My Approach to Helping
Change starts with being truly heard, understood, and validated - but this is only one part of what makes therapy powerful. That's why I'm not a therapist who "just listens and nods." There are many techniques, tools and concepts that can help you - and my role is to share these ideas, build on your strengths, and increase your self-awareness so that you can transform your life. My goal is to help you not need me anymore, in the most effective and efficient way possible.
Therapy can be a tremendous resource for change in your life, but great results require a great "fit" between you and your therapist. It's important that what we're doing makes sense to you, feels aligned with your goals and values, and that our working relationship is strong. I take a collaborative approach to treatment, working together to help you make the changes you want. I'm a proactive therapist who provides skills and tools to help address your concerns, as well as a place to be accountable about your efforts toward change. But I also advocate for acceptance and self-compassion, rather than fighting against yourself.
Many people have one of two responses to difficult emotions such as sadness, depression, anxiety, stress, anger, loneliness, or grief: either they try to shut down, distract from, or numb their feelings; or they're overwhelmed, surrounded by and almost drowning in their feelings. Some people fluctuate between these two extremes. I can help you find balance, so you can experience your emotions without detaching or being engulfed by them. This ability can also give you more clarity about how to respond to any given emotion. When we struggle, fight with, or otherwise dislike our feelings, we overlook the fact that emotions are an essential part of being human. When you create a space to experience your emotions mindfully, it fundamentally changes the way you relate to your feelings (and thus, yourself).
Another area we might focus on is your interactions with others. Whether it be your partner, children, parents, friends, family, colleagues, or a larger community, having challenges in (or the absence of) meaningful relationships can drain you of energy and joy. I can help you find and strengthen your authenticity, so the real you comes through in your interactions. The end result is relationships that are more productive, fulfilling, connected, and genuine.
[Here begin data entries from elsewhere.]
(** The object returned by [matchPattern].  A value of [fields] is
    [None] when the property holds [undefined] (the first entry of an
    empty list); [repeatTotal] is [None] until it is assigned. *)
Record PatternMatch := {
  patternId : string;
  patternLabel : jsstring;
  groupId : string;
  groupPath : string;
  position : Point;
  size : Size;
  fields : gmap string (option TagRecord);
  match_repeatable : bool;
  repeatIndex : nat;
  repeatTotal : option nat
}.

Definition findGroups (elements : list Element) : list Element :=
  filter (fun e => elem_type e = "group"%string
                   \/ elem_type e = "clip_group"%string) elements.

Definition getGroupChildren (elements : list Element) (groupId : string)
    : list Element :=
  filter (fun e => parentId e = Some groupId) elements.

(** [a || b] on strings. *)
Definition or_else (a b : jsstring) : jsstring :=
  match a with [] => b | _ => a end.

Definition tag_type (v : VariableTag) : string :=
  if String.eqb (primaryType v) "" then
    match variableType v with Some k => k | None => ""%string end
  else primaryType v.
I am trained in a wide range of therapies; some of my key theoretical influences include: acceptance and commitment therapy (ACT), mindfulness-based, interpersonal, cognitive-behavioral therapy (CBT), dialectical-behavioral therapy (DBT), existential, and schema-focused therapy. Each of these approaches has something different to offer, depending on your needs and style. We can combine various elements of different approaches in order to develop a treatment plan that is personalized to you.
A special note about couples' therapy:
In my work with couples, I help partners to break out of unhealthy cycles and get back on the same team again. I do this by providing you with communication tools, and by creating a space to discuss difficult topics in a way that is both productive and emotionally safe. For all of us, it's easier to express our "hard" emotions (like frustration, resentment, or jealousy) to our partners, but I can help each of you identify and express the more vulnerable emotions just beneath the hard ones - to share the hurt, sadness, loneliness, fear, or rejection you may each be experiencing. Once you two learn how to communicate on this level, it can de-escalate arguments, allow you to find true resolution instead of stalemates, and help you feel closer to each other.